Rousseau : « L’homme qui médite est un animal dépravé. »

 

Contrairement à l’animal humain, l’animal tout court ne pense pas à cela, il pense juste cela.

 

Cassirer : « Pour représenter une chose, il ne suffit pas de savoir la manipuler comme il faut pour en faire un usage pratique. Il faut avoir une conception générale de l’objet et le considérer sous des angles différents afin de découvrir les relations qu’il entretient avec d’autres objets. Il faut se situer, déterminer sa position dans un système général. ».

 

Kant : « Les concepts sans intuitions sont vides, les intuitions sans concepts sont aveugles. »

 

S’amuser autour du propre de l’homme. Le questionner, le représenter. S’agit-il du rire ? Du pantalon ? De l’amour ? Du savon ? Etc.
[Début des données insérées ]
(* ===== verification/ThreadPoolSys.v ===== *)
(** * The concurrent system around a thread pool

    The workers run [threadmain] (src/src/lthpool.c lines 64 to 154); other
    threads add tasks, wake suspended ones, resize the pool, close it and
    collect the states of its tasks.  A step is one critical section of the
    pool's mutex, or one event outside of it (a task's slice ends, a suspended
    task is dropped).  A worker that waits on [onwork] may be woken at any time:
    the model has every behaviour with signals, and also spurious wake-ups. *)
From S2P Require Import Prelude Steps StateQ ThreadPool.

(** Where a worker is in [threadmain]. *)
Inductive wstate :=
  | WEnter                      (* about to lock the mutex, with no task *)
  | WWait                       (* in [uv_cond_wait(&pool->onwork, ...)] *)
  | WRun (L : lua_State)        (* running a task, mutex released *)
  | WLeave (enqueue yielded : bool) (L : lua_State).  (* about to lock it again *)

(** Where a task is. *)
Inductive place :=
  | TQueued
  | TRunning (t : tid)
  | TSuspended
  | TClosing.                   (* its state is being closed *)

(** How far [lcuTP_closetpool] is. *)
Inductive cstate := CNone | CWaiting | CFinished.

#[export] Instance wstate_eq_dec : EqDecision wstate.
Proof. solve_decision. Defined.
#[export] Instance place_eq_dec : EqDecision place.
Proof. solve_decision. Defined.
#[export] Instance cstate_eq_dec : EqDecision cstate.
Proof. solve_decision. Defined.

Definition is_wait (s : wstate) : bool := match s with WWait => true | _ => false end.
Definition is_busy (s : wstate) : bool :=
  match s with WRun _ | WLeave _ _ _ => true | _ => false end.
(** The worker still answers for its task. *)
Definition owns (s : wstate) : option lua_State :=
  match s with
  | WRun L | WLeave true _ L | WLeave false false L => Some L
  | _ => None
  end.
Definition any {A} (_ : A) : bool := true.

Section system.
Context {Q : Type} `{!StateQueue Q}.

Record world := World {
  wpool : lcu_ThreadPool Q;
  workers : gmap tid wstate;
  places : gmap lua_State place;
  closer : cstate;
  destroyed : bool;
}.

(** New workers get unused identities. *)
Fixpoint spawn (n : nat) (ws : gmap tid wstate) : gmap tid wstate :=
  match n with
  | O => ws
  | S n => spawn n (<[fresh (dom ws) := WEnter]> ws)
  end.

Inductive action :=
  | ASelect (t : tid)
  | AWake (t : tid)
  | AFinish (t : tid)
  | AYield (t : tid) (enqueue : bool)
  | ALeave (t : tid)
  | AAdd (L : lua_State) (err : Z)
  | AResume (L : lua_State) (err : Z)
  | ADrop (L : lua_State)
  | ACollect (L : lua_State)
  | AResize (newsize : Z) (create : bool) (err : nat -> Z)
  | AClose
  | ACloseLoop.

(** What a worker does with the mutex held, up to releasing it. *)
Definition run_worker (w : world) (t : tid) (p : lcu_ThreadPool Q) : option world :=
  r ← worker_select 2 p;
  let '(pk, p) := r in
  match pk with
  | PickEnd =>
      Some (World (worker_end t p).1 (delete t (workers w)) (places w)
              (closer w) (destroyed w))
  | PickRun L =>
      Some (World (worker_start p) (<[t := WRun L]> (workers w))
              (<[L := TRunning t]> (places w)) (closer w) (destroyed w))
  | PickWait =>
      Some (World p (<[t := WWait]> (workers w)) (places w) (closer w) (destroyed w))
  end.

(** The pool is freed: nobody may touch it any more. *)
Definition destroy (w : world) : option world :=
  lcuTP_destroytpool (wpool w) ≫= λ _,
  Some (World (wpool w) (workers w) (places w) (closer w) true).

Definition close_states (ls : list lua_State) (m : gmap lua_State place)
    : gmap lua_State place :=
  foldr (fun L m => <[L := TClosing]> m) m ls.

(** One step; [None] is an assertion failure, an access to a freed pool, or a
    worker that finds [pending] positive and the queue empty. *)
Definition exec (w : world) (a : action) : option world :=
  lcu_assert (negb (destroyed w)) ≫= λ _,
  let p := wpool w in
  match a with
  | ASelect t => run_worker w t p
  | AWake t => run_worker w t (worker_wake p)
  | AFinish t =>
      match workers w !! t with
      | Some (WRun L) =>
          Some (World p (<[t := WLeave false false L]> (workers w)) (places w)
                  (closer w) (destroyed w))
      | _ => None
      end
  | AYield t e =>
      match workers w !! t with
      | Some (WRun L) =>
          Some (World p (<[t := WLeave e true L]> (workers w))
                  (if e then places w else <[L := TSuspended]> (places w))
                  (closer w) (destroyed w))
      | _ => None
      end
  | ALeave t =>
      match workers w !! t with
      | Some (WLeave e y L) =>
          p ← worker_leave e y L p;
          let pl := if e then <[L := TQueued]> (places w)
                    else if y then places w else delete L (places w) in
          run_worker (World p (<[t := WEnter]> (workers w)) pl (closer w) (destroyed w)) t p
      | _ => None
      end
  | AAdd L err =>
      r ← lcuTP_addtpooltask err p L;
      Some (World r.1 (spawn (creates r.2) (workers w)) (<[L := TQueued]> (places w))
              (closer w) (destroyed w))
  | AResume L err =>
      r ← lcuTP_resumetask err p L;
      Some (World r.2.1 (spawn (creates r.2.2) (workers w))
              (<[L := if r.1 : bool then TQueued else TClosing]> (places w))
              (closer w) (destroyed w))
  | ADrop L =>
      Some (World p (workers w) (<[L := TClosing]> (places w)) (closer w) (destroyed w))
  | ACollect L =>
      let '(last, p) := collectthreadpool p in
      let w := World p (workers w) (delete L (places w)) (closer w) (destroyed w) in
      if last : bool then destroy w else Some w
  | AResize n create err =>
      let '(_, (p, eff)) := lcuTP_resizetpool err p n create in
      Some (World p (spawn (creates eff) (workers w)) (places w) (closer w) (destroyed w))
  | AClose =>
      Some (World (closetpool_start p) (workers w) (places w) CWaiting (destroyed w))
  | ACloseLoop =>
      match closetpool_loop p with
      | CloseWait p _ =>
          Some (World p (workers w) (places w) (closer w) (destroyed w))
      | CloseDone nt np q p =>
          f ← closetpool_final (S (Z.to_nat np)) nt np q;
          match f with
          | FinalDestroy =>
              destroy (World p (workers w) (places w) CFinished (destroyed w))
          | FinalClose ls =>
              Some (World p (workers w) (close_states ls (places w)) CFinished (destroyed w))
          end
      end
  end.
(* ===== verification/Results.v ===== *)
(** * Results, warnings and module tables (src/src/lmodaux.c)

    [lcuL_pusherrres] and [lcuL_pushresults] make the results of almost every
    function of the library; [lcuL_warnmsg] and [warnf] report problems of
    threads and new states; [lcuM_setfuncs] fills the tables of functions. *)
From S2P Require Import Prelude LuaApi.

Module Results.
Section results.
Context {St : Type} `{!LuaStack St}.
(** [uv_strerror], a function of libuv. *)
Context (uv_strerror : Z -> string).

Definition lcu_pusherror (L : St) (err : Z) : St := lua_push L (LString (uv_strerror err)).

Definition lcuL_pusherrres (L : St) (err : Z) : nat * St :=
  let L := lua_push L (LBoolean false) in
  let L := lcu_pusherror L err in
  let L := lua_push L (LInteger (- err)) in
  (3%nat, L).

Definition lcuL_pushresults (L : St) (n : nat) (err : Z) : nat * St :=
  if err <? 0 then
    let L := lua_pop L n in
    lcuL_pusherrres L err
  else if (n =? 0)%nat then (1%nat, lua_push L (LBoolean true))
  else (n, L).

(** A function that has pushed its [n] results ends with them on the top of
    the stack, or with a single true if it has none; on an error of libuv its
    results are discarded, and it returns false, the message and the positive
    error number.  What was below the results is kept, and the number returned
    is the number of values above it. *)
Theorem pushresults_shape (L : St) (below res : list lvalue) (err : Z)
    (HL : values L = below ++ res) :
  let r := lcuL_pushresults L (length res) err in
  values r.2 = below ++
    (if decide (err < 0)
     then [LBoolean false; LString (uv_strerror err); LInteger (- err)]
     else if decide (res = []) then [LBoolean true] else res) /\
  values r.2 = below ++ drop (length below) (values r.2) /\
  r.1 = length (drop (length below) (values r.2)).
Proof.
  assert (forall l : list lvalue, below ++ l = below ++ drop (length below) (below ++ l)) as Hd.
  { intros l. by rewrite drop_app_length. }
  unfold lcuL_pushresults, lcuL_pusherrres, lcu_pusherror.
  destruct (Z.ltb_spec err 0).
  - cbn [fst snd]. rewrite !values_push, (values_pop L below res) by done.
    rewrite decide_True, <- !app_assoc by done. simpl.
    rewrite drop_app_length. by split_and!.
  - rewrite (decide_False (P := err < 0)) by lia. destruct res as [| v res].
    + cbn. rewrite values_push, HL, app_nil_r, drop_app_length. by split_and!.
    + rewrite decide_False by done. cbn [length Nat.eqb fst snd].
      rewrite HL, drop_app_length. by split_and!.
Qed.
End results.

Lemma pushresults_shape_witness :
  let L := [LInteger 7; LString "data"] in
  let strerror := fun _ : Z => "end of file"%string in
  (lcuL_pushresults strerror L 1 (-4095)).2 =
    [LInteger 7; LBoolean false; LString "end of file"; LInteger 4095].
Proof.
  intros L strerror.
  exact (proj1 (pushresults_shape strerror L [LInteger 7] [LString "data"] (-4095) eq_refl)).
Defined.
End Results.

(** ** Warnings *)

Module Warn.

(** [warnf] keeps one [int]: 0 warnings are off, 1 on, 2 in the middle of a
    message.  The second result is what it writes to the standard error. *)
Definition warnf (warnstate : Z) (message : string) (tocont : bool) : Z * string :=
  if negb (warnstate =? 2) && negb tocont &&
     (match String.get 0 message with Some "@"%char => true | _ => false end) then
    (if String.eqb message "@off" then 0
     else if String.eqb message "@on" then 1
     else warnstate, EmptyString)
  else if warnstate =? 0 then (warnstate, EmptyString)
  else
    let out := ((if (warnstate =? 1)%Z then "Lua warning: " else "") ++ message)%string in
    if tocont then (2, out) else (1, (out ++ String "010" EmptyString)%string).

(** [lua_warning] of the host calls the warning function of the state. *)
Definition lua_warning (s : Z * string) (message : string) (tocont : bool) : Z * string :=
  let '(st, out) := warnf s.1 message tocont in (st, (s.2 ++ out)%string).

Definition LCU_WARNPREFIX : string := "[coutil] ".

Definition lcuL_warnmsg (s : Z * string) (prefix : string) (msg : option string)
    : Z * string :=
  let s := lua_warning s LCU_WARNPREFIX true in
  let s := lua_warning s prefix true in
  let s := lua_warning s ": " true in
  lua_warning s (default "(null)"%string msg) false.

Definition lcuL_warnerr (uv_strerror : Z -> string) (s : Z * string) (prefix : string)
    (err : Z) : Z * string :=
  lcuL_warnmsg s prefix (Some (uv_strerror err)).

(** Between two messages, [lcuL_warnmsg] writes one whole line when the
    warnings are on, whatever the message (also one that looks like a control
    message), and writes nothing when they are off.  The state is left as it
    was, with one exception: when the warnings are off, the last part of the
    message is taken for a control message, so the message "@on" of a script
    turns them on. *)
Theorem warnmsg_one_line (st : Z) (out prefix : string) (msg : option string)
    (Hst : st = 0 \/ st = 1) :
  lcuL_warnmsg (st, out) prefix msg =
    if st =? 0 then (if decide (msg = Some "@on"%string) then 1 else 0, out)
    else (1, (out ++ "Lua warning: " ++ LCU_WARNPREFIX ++ prefix ++ ": "
                ++ default "(null)" msg ++ String "010" "")%string).
Proof.
  destruct Hst as [-> | ->]; unfold lcuL_warnmsg, lua_warning, warnf; cbn -[String.append].
  - destruct msg as [m |]; cbn -[String.append]; [| by rewrite !string_app_nil_r].
    destruct (String.eqb_spec m "@on") as [-> | Hne].
    + rewrite decide_True by done. cbn -[String.append]. by rewrite !string_app_nil_r.
    + rewrite decide_False by congruence.
      destruct (String.get 0 m) as [c |]; [| by rewrite !string_app_nil_r].
      destruct (bool_decide_reflect (c = "@"%char)) as [-> | Hc].
      * destruct (String.eqb m "@off"); by rewrite !string_app_nil_r.
      * assert (match c with "@"%char => true | _ => false end = false) as ->.
        { destruct c as [[] [] [] [] [] [] [] []]; try done. }
        by rewrite !string_app_nil_r.
  - by rewrite !string_app_assoc.
Qed.

Lemma warnmsg_one_line_witness :
  (lcuL_warnmsg (1, EmptyString) "threads" (Some "@off"%string)).2 =
    ("Lua warning: [coutil] threads: @off" ++ String "010" "")%string.
Proof.
  rewrite (warnmsg_one_line 1 EmptyString "threads" (Some "@off"%string) (or_intror eq_refl)).
  reflexivity.
Defined.
End Warn.

(** ** Tables of functions *)

Module SetFuncs.
Section setfuncs.
Context {St : Type} `{!LuaStack St}.

(** A closure: the C function and its upvalues. *)
Record closure := Closure { cfunc : positive; upvalues : list lvalue }.

(** The inner loop: [lua_pushvalue(L, -(nup+1))], [nup] times. *)
Fixpoint copy_upvalues (n nup : nat) (L : St) : option St :=
  match n with
  | O => Some L
  | S n =>
      v ← lua_at L (- (Z.of_nat nup + 1));
      copy_upvalues n nup (lua_push L v)
  end.

(** [lua_pushcclosure] takes [nup] values from the top; the closure it pushes
    is taken at once by [lua_setfield], so the two are one step here. *)
Definition pushcclosure_setfield (L : St) (f : positive) (nup : nat) : closure * St :=
  (Closure f (drop (lua_gettop L - nup) (values L)), lua_pop L nup).

(** The entries set in the table, in order. *)
Fixpoint lcuM_setfuncs (L : St) (l : list (string * positive)) (nup : nat)
    : option (list (string * closure) * St) :=
  match l with
  | [] => Some ([], L)
  | (name, func) :: l =>
      L ← copy_upvalues nup nup L;
      let '(c, L) := pushcclosure_setfield L func nup in
      r ← lcuM_setfuncs L l nup;
      Some ((name, c) :: r.1, r.2)
  end.

Lemma copy_upvalues_spec n nup L (l ups1 ups2 : list lvalue) tab :
  values L = l ++ (ups1 ++ ups2) ++ tab :: ups1 ->
  length (ups1 ++ ups2) = nup -> length ups2 = n ->
  exists L', copy_upvalues n nup L = Some L' /\
    values L' = l ++ (ups1 ++ ups2) ++ tab :: (ups1 ++ ups2).
Proof.
  revert L ups1 ups2. induction n as [| n IH]; intros L ups1 ups2 HL Hnup Hn.
  - destruct ups2; [| done]. exists L. rewrite !app_nil_r in *. done.
  - destruct ups2 as [| v ups2]; [done |]. cbn [copy_upvalues].
    assert (lua_at L (- (Z.of_nat nup + 1)) = Some v) as ->.
    { eapply (at_top L (l ++ ups1) v (ups2 ++ tab :: ups1)).
      - rewrite HL. by rewrite <- !app_assoc.
      - rewrite length_app in Hnup |- *. simpl in Hnup |- *. lia. }
    cbn. destruct (IH (lua_push L v) (ups1 ++ [v]) ups2) as (L' & -> & HL').
    + rewrite values_push, HL. by simplify_list_eq.
    + by rewrite <- app_assoc.
    + simpl in Hn. lia.
    + exists L'. split; [done |]. rewrite <- (app_assoc ups1 [v] ups2) in HL'. exact HL'.
Qed.

(** With the upvalues below the table on the top of the stack, every
    function is set with exactly these upvalues in their order, and the stack is
    left as it was. *)
Theorem setfuncs_upvalues (L : St) (l : list (string * positive))
    (below ups : list lvalue) (tab : lvalue)
    (HL : values L = below ++ ups ++ [tab]) :
  exists L', lcuM_setfuncs L l (length ups)
      = Some ((fun nf => (nf.1, Closure nf.2 ups)) <$> l, L') /\
    values L' = values L.
Proof.
  revert L HL. induction l as [| [name f] l IH]; intros L HL; [by exists L |].
  cbn [lcuM_setfuncs].
  destruct (copy_upvalues_spec (length ups) (length ups) L below [] ups tab)
    as (L1 & -> & HL1); [done.. |].
  cbn [mbind option_bind pushcclosure_setfield app] in *.
  assert (values (lua_pop L1 (length ups)) = values L) as Hpop.
  { rewrite (values_pop L1 (below ++ ups ++ [tab]) ups); [done | | done].
    rewrite HL1. by rewrite <- !app_assoc. }
  destruct (IH (lua_pop L1 (length ups))) as (L' & -> & HL'); [by rewrite Hpop |].
  exists L'. cbn. split; [| congruence]. do 4 f_equal.
  unfold lua_gettop. rewrite HL1.
  replace (below ++ ups ++ tab :: ups) with ((below ++ ups ++ [tab]) ++ ups)
    by (by rewrite <- !app_assoc).
  rewrite (length_app (below ++ ups ++ [tab]) ups), Nat.add_sub.
  by rewrite drop_app_length.
Qed.
End setfuncs.

Lemma setfuncs_upvalues_witness :
  exists L', lcuM_setfuncs [LNil; LInteger 1; LInteger 2; LTable 9]
      [("run", 5%positive); ("stop", 6%positive)]%string 2
    = Some ([("run", Closure 5 [LInteger 1; LInteger 2]);
             ("stop", Closure 6 [LInteger 1; LInteger 2])]%string, L') /\
    values L' = [LNil; LInteger 1; LInteger 2; LTable 9].
Proof.
  exact (setfuncs_upvalues [LNil; LInteger 1; LInteger 2; LTable 9]
    [("run", 5%positive); ("stop", 6%positive)]%string
    [LNil] [LInteger 1; LInteger 2] (LTable 9) eq_refl).
Defined.
End SetFuncs.
(* ===== verification/UdataRequest.v ===== *)
(** * Objects with a libuv request (src/src/loperaux.c, lines 635 to 780)

    Coroutines with a state of their own and directory lists are userdata that
    hold a request.  The type of the request tells whether it is free and
    collectable ([Unknown]), free but kept ([Kept], UV_REQ_TYPE_MAX), or in use
    by libuv ([Busy]). *)
From S2P Require Import Prelude Steps.

Abbreviation thread := positive.

Inductive reqtype := Unknown | Kept | Busy.
#[export] Instance reqtype_eq_dec : EqDecision reqtype.
Proof. solve_decision. Defined.

(** The continuation of the coroutine in [request.data]. *)
Inductive contin := Kend | Kreset.
#[export] Instance contin_eq_dec : EqDecision contin.
Proof. solve_decision. Defined.

Record lcu_UdataRequest := UdReq {
  type : reqtype; data : option (thread * option contin); saved : bool;
}.

Implicit Types (n : Z) (o : lcu_UdataRequest).

Definition lcuT_createudreq : lcu_UdataRequest := UdReq Unknown None false.

Definition freeudreq o : option lcu_UdataRequest :=
  lcu_assert (bool_decide (type o = Kept)) ≫= λ _,
  lcu_assert (saved o) ≫= λ _,  (* [pushsaved] gives the object *)
  Some (UdReq Unknown None false).

(** [busy]: the setup has started the request; libuv then sets its type.
    [nret]: what the setup returned. *)
Definition startedudreqk (t : thread) (busy : bool) (nret : Z) n o
    : option (Z * lcu_UdataRequest) :=
  let o := if busy then UdReq Busy (data o) (saved o) else o in
  if nret >=? 0 then o ← freeudreq o; Some (n, o)
  else
    lcu_assert (negb (bool_decide (type o = Unknown))) ≫= λ _,
    lcu_assert (negb (bool_decide (type o = Kept))) ≫= λ _,
    lcu_assert (bool_decide (fst <$> data o = Some t)) ≫= λ _,
    Some (n + 1, UdReq (type o) (Some (t, Some Kend)) (saved o)).

(** The flag is false when the object is in use by another coroutine. *)
Definition lcuT_resetudreqk (t : thread) (busy : bool) (nret : Z) n o
    : option (bool * (Z * lcu_UdataRequest)) :=
  if negb (bool_decide (data o = None)) then Some (false, (n, o))
  else
    let o := if decide (type o = Unknown) then UdReq Kept (data o) true else o in
    let o := UdReq (type o) (Some (t, None)) (saved o) in
    if decide (type o = Kept) then
      r ← startedudreqk t busy nret n o; Some (true, r)
    else Some (true, (n, UdReq (type o) (Some (t, Some Kreset)) (saved o))).

(** The coroutine is resumed by the script: [k_endudreq] or [k_resetudreqk];
    [uv_cancel] does not change the type. *)
Definition resumed_halted o : option lcu_UdataRequest :=
  d ← data o; _ ← d.2; Some (UdReq (type o) None (saved o)).

(** ... or by the scheduler. *)
Definition resumed_token (busy : bool) (nret : Z) n o : option (Z * lcu_UdataRequest) :=
  d ← data o;
  match d.2 with
  | Some Kend => Some (n, UdReq (type o) None (saved o))
  | Some Kreset =>
      lcu_assert (bool_decide (type o = Unknown)) ≫= λ _,
      startedudreqk d.1 busy nret n o
  | None => None
  end.

(** The flag tells whether a coroutine is to be resumed. *)
Definition lcuU_endudreq n o : option (bool * (Z * lcu_UdataRequest)) :=
  lcu_assert (negb (bool_decide (type o = Unknown))) ≫= λ _,
  lcu_assert (negb (bool_decide (type o = Kept))) ≫= λ _,
  let o := UdReq Kept (data o) (saved o) in
  match data o with
  | Some _ => Some (true, (n - 1, o))
  | None => o ← freeudreq o; Some (false, (n - 1, o))
  end.

Definition resumeudreq_end n o : option (Z * lcu_UdataRequest) :=
  if decide (type o = Kept) then o ← freeudreq o; Some (n, o) else Some (n, o).

(** ** The system *)

Record world := World { nactive : Z; obj : lcu_UdataRequest; frame : bool }.

Inductive action :=
  | Reset (t : thread) (busy : bool) (nret : Z)
  | ScriptResume
  | Done (busy : bool) (nret : Z)
  | FrameEnd.

Definition exec (w : world) (a : action) : option world :=
  match a with
  | Reset t busy nret =>
      r ← lcuT_resetudreqk t busy nret (nactive w) (obj w); Some (World r.2.1 r.2.2 (frame w))
  | ScriptResume => o ← resumed_halted (obj w); Some (World (nactive w) o (frame w))
  | Done busy nret =>
      r ← lcuU_endudreq (nactive w) (obj w);
      if r.1 : bool then
        x ← resumed_token busy nret r.2.1 r.2.2; Some (World x.1 x.2 true)
      else Some (World r.2.1 r.2.2 (frame w))
  | FrameEnd => r ← resumeudreq_end (nactive w) (obj w); Some (World r.1 r.2 false)
  end.

(** [queue]: a coroutine may call on an object whose request is still in use by
    libuv for a coroutine that was cancelled.  The functions of the library
    refuse that ([system_resume]) or use a new object for every call. *)
Definition enabled (queue : bool) (w : world) (a : action) : Prop :=
  match a with
  | Reset t busy nret =>
      (busy = true <-> nret < 0) /\ (queue = false -> type (obj w) <> Busy)
  | ScriptResume => exists t c, data (obj w) = Some (t, Some c)
  | Done busy nret => frame w = false /\ type (obj w) = Busy /\ (busy = true <-> nret < 0)
  | FrameEnd => frame w = true
  end.

Definition initial : world := World 0 lcuT_createudreq false.

Abbreviation reachable queue := (reached initial (enabled queue) exec).

Inductive inv : world -> Prop :=
  | inv_free f : inv (World 0 (UdReq Unknown None false) f)
  | inv_kept : inv (World 0 (UdReq Kept None true) true)
  | inv_busy f : inv (World 1 (UdReq Busy None true) f)
  | inv_waited f t : inv (World 1 (UdReq Busy (Some (t, Some Kend)) true) f).

Ltac row := first [ apply inv_free | apply inv_kept | apply inv_busy | apply inv_waited ].

Lemma request_step_ok w a : inv w -> enabled false w a -> exists w', exec w a = Some w' /\ inv w'.
Proof.
  intros Hi He.
  destruct Hi, a as [t' [] nret | | [] nret |]; cbn in He;
    repeat match goal with
    | H : _ /\ _ |- _ => destruct H
    | H : exists _, _ |- _ => destruct H
    | H : false = false -> _ |- _ => specialize (H eq_refl)
    end; try done; try congruence;
    unfold exec, lcuT_resetudreqk, startedudreqk, freeudreq, lcuU_endudreq, resumed_token,
      resumeudreq_end; cbn;
    try match goal with |- context [?e >=? 0] => destruct (Z.geb_spec e 0) end;
    try (exfalso; naive_solver lia); cbn;
    rewrite ?bool_decide_true by done; cbn;
    try (eexists; (split; [reflexivity | row])).
Qed.

Lemma request_inv w : reachable false w -> inv w.
Proof. apply (reached_safe _ _ _ inv); [apply inv_free | apply request_step_ok]. Qed.

Ltac solve_run := cbn -[exec]; repeat (split; [vm_compute; naive_solver lia |]);
  vm_compute; naive_solver lia.



(** A coroutine that calls on an object in use waits in [k_resetudreqk] for
    the end of the request, but the assertion made there, that the request has
    the type [UV_UNKNOWN_REQ], does not hold: [lcuU_endudreq] has just set it to
    [UV_REQ_TYPE_MAX]. *)
Theorem queued_request_fails :
  exists w, reachable true w /\ enabled true w (Done true (-1)) /\
    data (obj w) = Some (2%positive, Some Kreset) /\ exec w (Done true (-1)) = None.
Proof.
  apply (reached_run initial (enabled true) exec [Reset 1 true (-1); ScriptResume; Reset 2 true (-1)]). solve_run.
Qed.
Faire une œuvre avec cela.

  


Gramsci : « On ne peut pas détourner un avions sans monter dedans, il faut changer les choses de l’intérieur. »

 

 

Ne pas prendre les gens pour des cons mais jamais oublier qu’ils le sont.

 

 

Se prosterner devant nos propres inventions en oubliant qu’elles le sont est l’Enfer que nous vivons.

 

Dans l’appréhension/intellection des hommes, aujourd’hui, ce n’est plus l’art qui copie la vie, c’est la vie qui copie l’art.

 

A la question ontologique du « Pourquoi vivre ? », les individus reproduisent le problème  en se reproduisant…

 


Les gens redoutent tellement d’altérer leur image au regard des autres, qu’ils en deviennent transparents.

 

La mondialisation ne s’intéressant plus aux hommes, il nous faut devenir des produits pour que la société s’intéresse à nous. Epitaphe ? Une œuvre ?

 

 

Bergson  a défini le rire comme « du mécanisme plaqué sur du vivant ». Les larmes seraient donc l’inverse : du vivant plaqué sur du mécanique ?

 


On ne détruit pas les choses parce qu’on ne peut pas les avoir mais pour ne pas les vouloir.